=== What is required ===
Output the records below again, precisely as they are written.

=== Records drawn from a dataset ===
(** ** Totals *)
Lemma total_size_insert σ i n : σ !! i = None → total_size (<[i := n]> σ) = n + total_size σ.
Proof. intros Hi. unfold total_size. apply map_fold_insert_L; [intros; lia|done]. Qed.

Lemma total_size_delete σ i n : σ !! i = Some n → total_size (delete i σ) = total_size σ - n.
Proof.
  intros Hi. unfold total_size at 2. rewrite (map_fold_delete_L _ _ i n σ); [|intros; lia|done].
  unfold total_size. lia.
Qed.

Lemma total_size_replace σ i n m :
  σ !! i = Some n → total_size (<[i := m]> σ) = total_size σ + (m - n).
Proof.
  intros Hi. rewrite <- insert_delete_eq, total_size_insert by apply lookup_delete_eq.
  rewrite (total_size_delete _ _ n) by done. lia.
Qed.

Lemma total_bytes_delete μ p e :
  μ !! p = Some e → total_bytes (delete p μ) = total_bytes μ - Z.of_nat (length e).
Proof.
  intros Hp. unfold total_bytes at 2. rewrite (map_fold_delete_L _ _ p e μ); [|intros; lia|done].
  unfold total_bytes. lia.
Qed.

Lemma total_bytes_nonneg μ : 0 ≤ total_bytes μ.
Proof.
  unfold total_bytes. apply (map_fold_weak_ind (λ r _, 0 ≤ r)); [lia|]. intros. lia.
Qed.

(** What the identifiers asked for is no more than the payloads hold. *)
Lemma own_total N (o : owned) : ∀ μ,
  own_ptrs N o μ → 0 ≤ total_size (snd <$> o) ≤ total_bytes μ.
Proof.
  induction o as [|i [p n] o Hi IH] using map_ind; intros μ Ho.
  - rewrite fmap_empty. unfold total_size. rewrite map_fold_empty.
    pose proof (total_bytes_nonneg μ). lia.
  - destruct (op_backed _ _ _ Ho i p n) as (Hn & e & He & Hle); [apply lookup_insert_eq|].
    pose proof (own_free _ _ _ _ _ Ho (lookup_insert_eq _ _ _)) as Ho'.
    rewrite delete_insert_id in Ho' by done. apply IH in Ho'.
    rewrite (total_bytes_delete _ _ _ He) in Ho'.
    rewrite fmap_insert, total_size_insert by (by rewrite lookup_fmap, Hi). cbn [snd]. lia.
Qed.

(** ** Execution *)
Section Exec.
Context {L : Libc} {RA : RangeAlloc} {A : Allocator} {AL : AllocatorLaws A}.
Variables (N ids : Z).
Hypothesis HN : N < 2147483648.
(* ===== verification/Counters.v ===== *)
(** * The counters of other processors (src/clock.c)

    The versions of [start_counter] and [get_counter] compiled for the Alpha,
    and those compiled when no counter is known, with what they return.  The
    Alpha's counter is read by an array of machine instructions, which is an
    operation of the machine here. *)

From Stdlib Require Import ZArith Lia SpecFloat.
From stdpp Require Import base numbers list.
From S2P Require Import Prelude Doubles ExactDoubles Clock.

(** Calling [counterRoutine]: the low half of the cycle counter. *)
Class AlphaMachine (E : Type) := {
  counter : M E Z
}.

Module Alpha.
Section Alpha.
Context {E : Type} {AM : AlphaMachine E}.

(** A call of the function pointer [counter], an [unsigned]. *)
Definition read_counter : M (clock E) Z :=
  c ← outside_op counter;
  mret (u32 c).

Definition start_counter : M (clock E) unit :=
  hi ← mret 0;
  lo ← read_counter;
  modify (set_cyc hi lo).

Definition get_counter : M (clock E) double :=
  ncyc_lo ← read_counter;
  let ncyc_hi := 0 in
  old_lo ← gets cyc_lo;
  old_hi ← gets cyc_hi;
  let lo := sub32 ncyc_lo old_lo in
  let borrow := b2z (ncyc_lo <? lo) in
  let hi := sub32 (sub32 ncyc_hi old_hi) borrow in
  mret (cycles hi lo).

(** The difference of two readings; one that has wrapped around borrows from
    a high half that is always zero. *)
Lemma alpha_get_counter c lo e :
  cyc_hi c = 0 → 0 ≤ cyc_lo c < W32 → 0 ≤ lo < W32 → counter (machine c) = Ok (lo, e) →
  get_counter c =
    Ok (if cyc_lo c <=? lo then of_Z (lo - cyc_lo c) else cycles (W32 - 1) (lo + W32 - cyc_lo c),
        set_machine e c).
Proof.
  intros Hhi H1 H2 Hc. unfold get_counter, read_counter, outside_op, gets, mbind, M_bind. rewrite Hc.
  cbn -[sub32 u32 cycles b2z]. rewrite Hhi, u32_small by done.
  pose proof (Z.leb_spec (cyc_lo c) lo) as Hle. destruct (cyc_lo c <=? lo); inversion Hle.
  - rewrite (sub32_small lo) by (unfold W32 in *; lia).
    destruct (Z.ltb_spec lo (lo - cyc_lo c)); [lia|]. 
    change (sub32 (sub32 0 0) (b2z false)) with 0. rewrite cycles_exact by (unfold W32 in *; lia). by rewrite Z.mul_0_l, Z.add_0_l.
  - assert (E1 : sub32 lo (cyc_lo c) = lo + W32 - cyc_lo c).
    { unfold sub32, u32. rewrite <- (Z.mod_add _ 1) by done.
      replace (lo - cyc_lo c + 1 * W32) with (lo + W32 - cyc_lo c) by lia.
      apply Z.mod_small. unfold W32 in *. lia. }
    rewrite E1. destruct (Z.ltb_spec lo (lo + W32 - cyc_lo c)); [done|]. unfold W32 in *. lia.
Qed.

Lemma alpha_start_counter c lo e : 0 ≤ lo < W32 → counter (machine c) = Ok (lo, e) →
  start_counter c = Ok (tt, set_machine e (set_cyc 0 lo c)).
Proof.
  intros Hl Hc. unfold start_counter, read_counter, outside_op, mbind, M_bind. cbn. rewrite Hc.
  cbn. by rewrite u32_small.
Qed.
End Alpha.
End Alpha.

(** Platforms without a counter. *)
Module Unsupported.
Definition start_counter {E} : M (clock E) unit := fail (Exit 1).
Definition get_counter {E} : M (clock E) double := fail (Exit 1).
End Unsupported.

=== Problem solution ===
(** ** Totals *)
Lemma total_size_insert σ i n : σ !! i = None → total_size (<[i := n]> σ) = n + total_size σ.
Proof. intros Hi. unfold total_size. apply map_fold_insert_L; [intros; lia|done]. Qed.

Lemma total_size_delete σ i n : σ !! i = Some n → total_size (delete i σ) = total_size σ - n.
Proof.
  intros Hi. unfold total_size at 2. rewrite (map_fold_delete_L _ _ i n σ); [|intros; lia|done].
  unfold total_size. lia.
Qed.

Lemma total_size_replace σ i n m :
  σ !! i = Some n → total_size (<[i := m]> σ) = total_size σ + (m - n).
Proof.
  intros Hi. rewrite <- insert_delete_eq, total_size_insert by apply lookup_delete_eq.
  rewrite (total_size_delete _ _ n) by done. lia.
Qed.

Lemma total_bytes_delete μ p e :
  μ !! p = Some e → total_bytes (delete p μ) = total_bytes μ - Z.of_nat (length e).
Proof.
  intros Hp. unfold total_bytes at 2. rewrite (map_fold_delete_L _ _ p e μ); [|intros; lia|done].
  unfold total_bytes. lia.
Qed.

Lemma total_bytes_nonneg μ : 0 ≤ total_bytes μ.
Proof.
  unfold total_bytes. apply (map_fold_weak_ind (λ r _, 0 ≤ r)); [lia|]. intros. lia.
Qed.

(** What the identifiers asked for is no more than the payloads hold. *)
Lemma own_total N (o : owned) : ∀ μ,
  own_ptrs N o μ → 0 ≤ total_size (snd <$> o) ≤ total_bytes μ.
Proof.
  induction o as [|i [p n] o Hi IH] using map_ind; intros μ Ho.
  - rewrite fmap_empty. unfold total_size. rewrite map_fold_empty.
    pose proof (total_bytes_nonneg μ). lia.
  - destruct (op_backed _ _ _ Ho i p n) as (Hn & e & He & Hle); [apply lookup_insert_eq|].
    pose proof (own_free _ _ _ _ _ Ho (lookup_insert_eq _ _ _)) as Ho'.
    rewrite delete_insert_id in Ho' by done. apply IH in Ho'.
    rewrite (total_bytes_delete _ _ _ He) in Ho'.
    rewrite fmap_insert, total_size_insert by (by rewrite lookup_fmap, Hi). cbn [snd]. lia.
Qed.

(** ** Execution *)
Section Exec.
Context {L : Libc} {RA : RangeAlloc} {A : Allocator} {AL : AllocatorLaws A}.
Variables (N ids : Z).
Hypothesis HN : N < 2147483648.
(* ===== verification/Counters.v ===== *)
(** * The counters of other processors (src/clock.c)

    The versions of [start_counter] and [get_counter] compiled for the Alpha,
    and those compiled when no counter is known, with what they return.  The
    Alpha's counter is read by an array of machine instructions, which is an
    operation of the machine here. *)

From Stdlib Require Import ZArith Lia SpecFloat.
From stdpp Require Import base numbers list.
From S2P Require Import Prelude Doubles ExactDoubles Clock.

(** Calling [counterRoutine]: the low half of the cycle counter. *)
Class AlphaMachine (E : Type) := {
  counter : M E Z
}.

Module Alpha.
Section Alpha.
Context {E : Type} {AM : AlphaMachine E}.

(** A call of the function pointer [counter], an [unsigned]. *)
Definition read_counter : M (clock E) Z :=
  c ← outside_op counter;
  mret (u32 c).

Definition start_counter : M (clock E) unit :=
  hi ← mret 0;
  lo ← read_counter;
  modify (set_cyc hi lo).

Definition get_counter : M (clock E) double :=
  ncyc_lo ← read_counter;
  let ncyc_hi := 0 in
  old_lo ← gets cyc_lo;
  old_hi ← gets cyc_hi;
  let lo := sub32 ncyc_lo old_lo in
  let borrow := b2z (ncyc_lo <? lo) in
  let hi := sub32 (sub32 ncyc_hi old_hi) borrow in
  mret (cycles hi lo).

(** The difference of two readings; one that has wrapped around borrows from
    a high half that is always zero. *)
Lemma alpha_get_counter c lo e :
  cyc_hi c = 0 → 0 ≤ cyc_lo c < W32 → 0 ≤ lo < W32 → counter (machine c) = Ok (lo, e) →
  get_counter c =
    Ok (if cyc_lo c <=? lo then of_Z (lo - cyc_lo c) else cycles (W32 - 1) (lo + W32 - cyc_lo c),
        set_machine e c).
Proof.
  intros Hhi H1 H2 Hc. unfold get_counter, read_counter, outside_op, gets, mbind, M_bind. rewrite Hc.
  cbn -[sub32 u32 cycles b2z]. rewrite Hhi, u32_small by done.
  pose proof (Z.leb_spec (cyc_lo c) lo) as Hle. destruct (cyc_lo c <=? lo); inversion Hle.
  - rewrite (sub32_small lo) by (unfold W32 in *; lia).
    destruct (Z.ltb_spec lo (lo - cyc_lo c)); [lia|]. 
    change (sub32 (sub32 0 0) (b2z false)) with 0. rewrite cycles_exact by (unfold W32 in *; lia). by rewrite Z.mul_0_l, Z.add_0_l.
  - assert (E1 : sub32 lo (cyc_lo c) = lo + W32 - cyc_lo c).
    { unfold sub32, u32. rewrite <- (Z.mod_add _ 1) by done.
      replace (lo - cyc_lo c + 1 * W32) with (lo + W32 - cyc_lo c) by lia.
      apply Z.mod_small. unfold W32 in *. lia. }
    rewrite E1. destruct (Z.ltb_spec lo (lo + W32 - cyc_lo c)); [done|]. unfold W32 in *. lia.
Qed.

Lemma alpha_start_counter c lo e : 0 ≤ lo < W32 → counter (machine c) = Ok (lo, e) →
  start_counter c = Ok (tt, set_machine e (set_cyc 0 lo c)).
Proof.
  intros Hl Hc. unfold start_counter, read_counter, outside_op, mbind, M_bind. cbn. rewrite Hc.
  cbn. by rewrite u32_small.
Qed.
End Alpha.
End Alpha.

(** Platforms without a counter. *)
Module Unsupported.
Definition start_counter {E} : M (clock E) unit := fail (Exit 1).
Definition get_counter {E} : M (clock E) double := fail (Exit 1).
End Unsupported.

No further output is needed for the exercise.